Saturn, the second largest planet in the Solar System and the sixth farthest from the Sun, has sixty confirmed moons, just three fewer than its neighbor, regal Jupiter. Seven of these moons are large enough to be approximately spherical, having reached hydrostatic equilibrium, and would be considered dwarf planets if they orbited the Sun. These moons are Titan, Tethys, Dione, Rhea, Iapetus, Mimas, and Enceladus.

Five of Saturn’s moons were discovered in the first century of the telescope. Titan was first discovered by the Dutch astronomer Christiaan Huygens in 1655. This discovery was followed by the observations of Tethys, Dione, Rhea and Iapetus between 1671 and 1684 by the Italian astronomer Giovanni Cassini. A probe that arrived in the Saturn system in 2004 was named Cassini in his honor. In 1789 Mimas and Enceladus, the remaining spheroid moons, were discovered by William Hershel.

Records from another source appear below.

(** The clean-up keeps what none of its calls touches. *)
Lemma wait_preserves {W V} `{GR : GoRuntime W} {KO : forall k, KClient W (KubeObj k)} (v : W -> V)
    {RF : RuntimeFrame W v} {KF : forall k, KFrame W (KubeObj k) v} (e : DeployEngine W) comps ns start timeout :
  (forall ref, Preserves (de_ForceDelete e ref) v) ->
  Preserves (WaitForComponentsCleaned e comps ns start timeout) v.
Proof.
  intros Hf. unfold WaitForComponentsCleaned. destruct (de_IsMocked e); [apply _|].
  assert (Preserves (IsCleanupTimeout start timeout) v) by (unfold IsCleanupTimeout; preserves).
  apply bind_preserves; [done|]. intros force. apply bind_preserves; [apply _|]. intros l.
  apply bind_preserves; [|preserves].
  apply for_range_preserves. intros c []. apply bind_preserves; [|preserves].
  unfold component_cleaned, forceCleanupPod, forceCleanupService. preserves.
Qed.

(** ** What the clean-up promises *)

Section promises.
Context {W : Type} `{GR : GoRuntime W} `{GL : !GoRuntimeLaws W}.
Context `{KPod : KClient W (KubeObj PodKind)} `{KSvc : KClient W (KubeObj ServiceKind)}
  `{KPvc : KClient W (KubeObj PVCKind)} `{KDep : KClient W (KubeObj DeploymentKind)}
  `{KSts : KClient W (KubeObj StatefulSetKind)} `{KDms : KClient W (KubeObj DaemonSetKind)}
  `{KJob : KClient W (KubeObj JobKind)}.
Context `{VPod : KView W (KubeObj PodKind)} `{VSvc : KView W (KubeObj ServiceKind)}
  `{VPvc : KView W (KubeObj PVCKind)}.
Context `{LPod : !KClientLaws W (KubeObj PodKind)} `{LSvc : !KClientLaws W (KubeObj ServiceKind)}
  `{LPvc : !KClientLaws W (KubeObj PVCKind)}.
Implicit Types (w : W) (ns : string).

(** The objects that the clean-up waits for. *)
Definition leftovers w :=
  (kview (KubeObj PodKind) w, kview (KubeObj ServiceKind) w, kview (KubeObj PVCKind) w).

(** Reading the clock, a map or a list changes none of them. *)
Context `{RF : !RuntimeFrame W leftovers}.
Context (FPod : forall opts, Preserves (k_list (KubeObj PodKind) opts) leftovers)
  (FSvc : forall opts, Preserves (k_list (KubeObj ServiceKind) opts) leftovers)
  (FPvc : forall opts, Preserves (k_list (KubeObj PVCKind) opts) leftovers).

(** No pod, service or volume claim in the namespace carries the labels. *)
Definition nothing_left ns (selectors : gmap string string) w : Prop :=
  let opts := mkListOptions ns selectors in
  (forall k x, kview (KubeObj PodKind) w !! k = Some x -> ~ list_matches opts x) /\
  (forall k x, kview (KubeObj ServiceKind) w !! k = Some x -> ~ list_matches opts x) /\
  (forall k x, kview (KubeObj PVCKind) w !! k = Some x -> ~ list_matches opts x).

Definition shrinks w w' : Prop :=
  kview (KubeObj PodKind) w' ⊆ kview (KubeObj PodKind) w /\
  kview (KubeObj ServiceKind) w' ⊆ kview (KubeObj ServiceKind) w /\
  kview (KubeObj PVCKind) w' ⊆ kview (KubeObj PVCKind) w.

(** A forced deletion of a release only deletes. *)
Definition only_deletes (deployEngine : DeployEngine W) : Prop :=
  forall refName w, shrinks w (snd (de_ForceDelete deployEngine refName w)).

Lemma shrinks_leftovers w w' : leftovers w' = leftovers w -> shrinks w w'.
Proof. unfold leftovers, shrinks. intros [= -> -> ->]. done. Qed.

Lemma shrinks_trans w1 w2 w3 : shrinks w1 w2 -> shrinks w2 w3 -> shrinks w1 w3.
Proof. unfold shrinks. intros (?&?&?) (?&?&?). split_and!; by etrans. Qed.

Lemma nothing_left_shrinks ns sel w w' : shrinks w w' -> nothing_left ns sel w -> nothing_left ns sel w'.
Proof.
  intros (Hp & Hs & Hv) (Np & Ns & Nv). split_and!; intros k x Hx.
  - eapply Np. by eapply lookup_weaken.
  - eapply Ns. by eapply lookup_weaken.
  - eapply Nv. by eapply lookup_weaken.
Qed.

(** A list that comes back empty: nothing matches. *)
Lemma empty_list_none {T} `{KObject T} (opts : ListOptions) (l : list T) (m : gmap (string * string) T) :
  l ≡ₚ filter (list_matches opts) (map_to_list m).*2 -> (0 <? length l)%nat = false ->
  forall k x, m !! k = Some x -> ~ list_matches opts x.
Proof.
  intros Hp Hlen k x Hx Hm. apply Nat.ltb_ge in Hlen.
  assert (x ∈ l) as Hin.
  { rewrite Hp. apply list_elem_of_filter. split; [done|].
    apply list_elem_of_fmap. exists (k, x). by rewrite elem_of_map_to_list. }
  destruct l; [by apply elem_of_nil in Hin|simpl in Hlen; lia].
Qed.

Lemma wp_list_leftovers {T} `{KObject T, KMark T, KClient W T, KView W T, !KClientLaws W T} (opts : ListOptions) w
    (Q : outcome (list T) -> W -> Prop) :
  Preserves (k_list T opts) leftovers ->
  (forall l w', l ≡ₚ filter (list_matches opts) (map_to_list (kview T w)).*2 ->
     leftovers w' = leftovers w -> kview T w' = kview T w -> Q (Ok l) w') ->
  (forall e w', Q (Err e) w') ->
  wp (k_list T opts) w Q.
Proof.
  intros HF HQ HE. apply (wp_preserve leftovers); [done|].
  apply wp_k_list; [intros l w' Hl Hv Hw; by apply HQ|by intros].
Qed.

Lemma wp_component_cleaned deployEngine ns force name w (Q : outcome bool -> W -> Prop) :
  only_deletes deployEngine ->
  (forall w', shrinks w w' ->
     nothing_left ns (de_GetLabelSelectors deployEngine (GenReleaseName name)) w' ->
     Q (Ok true) w') ->
  (forall r w', r <> Ok true -> Q r w') ->
  wp (component_cleaned deployEngine ns force name) w Q.
Proof.
  intros Hdel HQ HE. unfold component_cleaned. cbv zeta. wp_step.
  apply (wp_mono _ _ (fun r w' => match r with Ok _ => shrinks w w' | _ => True end)).
  { destruct force; [|wp_step; by apply shrinks_leftovers].
    unfold ignore_error. wp_step. wp_step. apply run_wp. intros r w' Heq.
    pose proof (Hdel (GenReleaseName name) w) as Hs. rewrite Heq in Hs.
    destruct r; [by wp_step..|done]. }
  intros [[]|e|p] w1 Hs1; [|by apply HE..].
  set (opts := mkListOptions ns _).
  assert (forall (m : M W unit) w' (P : outcome bool -> W -> Prop), (forall r w', r <> Ok true -> P r w') ->
    wp (run m; mret false) w' P) as Hfalse.
  { intros m w' P HP. wp_step. apply run_wp. intros [[]|e|p] w'' _; [wp_step|..]; by apply HP. }
  wp_step. apply wp_list_leftovers; [apply FPod| |by intros; apply HE].
  intros pods w2 Hpods Hw2 _. destruct (0 <? length pods)%nat eqn:Ep; [by apply Hfalse|].
  wp_step. apply wp_list_leftovers; [apply FSvc| |by intros; apply HE].
  intros svcs w3 Hsvcs Hw3 _. destruct (0 <? length svcs)%nat eqn:Es; [by apply Hfalse|].
  wp_step. apply wp_list_leftovers; [apply FPvc| |by intros; apply HE].
  intros pvcs w4 Hpvcs Hw4 _. destruct (0 <? length pvcs)%nat eqn:Ev; [by apply Hfalse|].
  wp_step. apply HQ.
  - eapply shrinks_trans; [exact Hs1|]. apply shrinks_leftovers. congruence.
  - unfold leftovers in Hw2, Hw3, Hw4. simplify_eq.
    split_and!; [eapply (empty_list_none opts pods)|eapply (empty_list_none opts svcs)
      |eapply (empty_list_none opts pvcs)]; try done; congruence.
Qed.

Since then, 53 more moons around Saturn have been discovered through a combination of the use of long-exposure photographic plates, space probes and powerful modern telescopes. These moons have diameters ranging up to about four kilometers. Saturn is also home to at least eight “moons” with diameters of a few hundred meters, and there are thought to be thousands yet to be discovered.

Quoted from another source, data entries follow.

(* ===== verification/StgTypes.v ===== *)
(** The types of the staging side: [api/v1/queuehistory_types.go], the test runners of
    [internal/staging.go], and the controller of [internal/staging/controller.go] with the
    queue that it holds. *)

From S2P Require Import Prelude.
From S2P Require Import GoRuntime.
From S2P Require Import Errors.
From S2P Require Import KubeApi.
From S2P Require Import ConfigTypes.
From S2P Require Import ComponentTypes.
From S2P Require Import QueueTypes.
From S2P Require Import QueueCtrl.
From S2P Require Import Interfaces.
Open Scope string_scope.
Open Scope list_scope.
Open Scope Z_scope.

(** ** Histories of queues *)

Record QueueHistorySpec := mkQueueHistorySpec {
  qhs_Queue : option Queue;
  qhs_StableComponents : list StableComponent;
  qhs_AppliedValues : option ComponentValues;
  qhs_IsDeploySuccess : bool;
  qhs_IsTestSuccess : bool;
  qhs_IsReverify : bool;
  qhs_CreatedAt : option Z;
}.
Record QueueHistory := mkQueueHistory { qh_Meta : ObjectMeta; qh_Spec : QueueHistorySpec }.
#[export] Instance eta_QueueHistorySpec : Eta QueueHistorySpec := fun x =>
  mkQueueHistorySpec (qhs_Queue x) (qhs_StableComponents x) (qhs_AppliedValues x) (qhs_IsDeploySuccess x)
    (qhs_IsTestSuccess x) (qhs_IsReverify x) (qhs_CreatedAt x).
#[export] Instance eta_QueueHistory : Eta QueueHistory := fun x => mkQueueHistory (qh_Meta x) (qh_Spec x).
#[export] Instance queue_history_object : KObject QueueHistory := qh_Meta.
#[export] Instance queue_history_mark : KMark QueueHistory := fun t x => x <| qh_Meta ::= mark_deleted t |>.
#[export] Instance queue_history_mark_laws : KMarkLaws QueueHistory.
Proof. intros t x. apply (mark_deleted_key t (qh_Meta x)). Qed.

(** [QueueHistoryByCreatedTimeDESC.Less]: the younger one comes first. *)
Definition QueueHistoryLess (a b : QueueHistory) : bool :=
  om_CreationTimestamp (qh_Meta b) <? om_CreationTimestamp (qh_Meta a).
Definition QueueHistorySortDESC `{GoSort} (l : list QueueHistory) : list QueueHistory := go_sort QueueHistoryLess l.

Lemma QueueHistoryLess_ordering : sort_ordering QueueHistoryLess.
Proof. split; intros x y z; unfold QueueHistoryLess; rewrite ?Z.ltb_lt, ?Z.ltb_ge; lia. Qed.

(** ** Test runners *)

(** Triggering a test and asking for its result may write into the queue; a result says
    whether the build has succeeded and whether it is finished, next to an error. *)
Record StagingTestRunner (W : Type) := mkStagingTestRunner {
  str_GetName : string;
  str_Trigger : option ConfigTestRunner -> M (W * Queue) unit;
  str_GetResult : option ConfigTestRunner -> M (W * Queue) (bool * bool * option error);
  str_IsTriggered : Queue -> bool;
}.
Arguments str_GetName {_} _.
Arguments str_Trigger {_} _ _.
Arguments str_GetResult {_} _ _.
Arguments str_IsTriggered {_} _ _.

(** ** The controller *)

(** [sg_s2hClient]: there is a client for the remote calls.  The credentials of the test
    runners are inside them; nothing is ever written into [lastAppliedValues] and
    [lastStableComponentList]. *)
Record staging (W : Type) := mkStaging {
  sg_deployEngines : gmap string (DeployEngine W);
  sg_testRunners : gmap string (StagingTestRunner W);
  sg_teamName : string;
  sg_namespace : string;
  sg_queueCtrl : QueueCtrl.controller;
  sg_s2hClient : bool;
  sg_MaxHistoryDays : Z;
}.
Arguments mkStaging {_} _ _ _ _ _ _ _.
Arguments sg_deployEngines {_} _.
Arguments sg_testRunners {_} _.
Arguments sg_teamName {_} _.
Arguments sg_namespace {_} _.
Arguments sg_queueCtrl {_} _.
Arguments sg_s2hClient {_} _.
Arguments sg_MaxHistoryDays {_} _.

(** The queue that a step works on, and whether [currentQueue] still points to it. *)
Record holding := mkHolding { h_queue : Queue; h_held : bool }.
#[export] Instance eta_holding : Eta holding := fun x => mkHolding (h_queue x) (h_held x).

(** The clients of the kinds that the controller works with. *)
Class StagingCluster (W : Type) := {
  sgc_queue :: KClient W Queue;
  sgc_stable :: KClient W StableComponent;
  sgc_hist :: KClient W QueueHistory;
  sgc_objects :: forall k, KClient W (KubeObj k);
}.

(** Setting up a client for another namespace, the zip file with the logs of the cluster,
    the branch of a merge request on Gitlab, and the third-party package about deployments:
    the ready replicas of the new replica set, if there is one, and the number of pods that
    may be unavailable. *)
Class StagingOutside (W : Type) := {
  sgo_getRuntimeClient : M W unit;
  sgo_createDeploymentZipLogs : Queue -> M W string;
  sgo_GetMRSourceBranch : string -> string -> M W string;
  sgo_GetNewReplicaSet : KubeObj DeploymentKind -> M W (option Z);
  sgo_MaxUnavailable : KubeObj DeploymentKind -> Z;
}.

Saturn is surrounded by numerous rings composed of dust and rocks ranging from nanometers to tens if not hundreds of meters in diameter. There are tenuous clumps of ring material that come together and break apart on timescales of weeks. Some moons are explicitly called “shepherds of the rings,” which serve to sculpt Saturn’s rings and give them sharp edges through their gravitational influence.

Saturn’s most famous moon is Titan, with a diameter of 5151 km, making it the second largest moon in the Solar System, just behind Jupiter’s Ganymede. This moon is massive enough to support its own atmosphere, the only moon in the Solar System to have achieved this. Its atmosphere is made of hydrocarbons and is even denser than ours. In 2004, the Cassini orbiter launched the Huygens probe into Titan’s atmosphere, where it became the first man-made object to land on the surface of an outer solar system body.

Another of Saturn’s more interesting moons is Iapetus, sometimes called the “yin-yang” moon for its bright white side and pitch-black side. This moon also has an unusual ridge that circles the equator, following it almost exactly, and rises to a height of 10km, giving the moon the appearance of a walnut.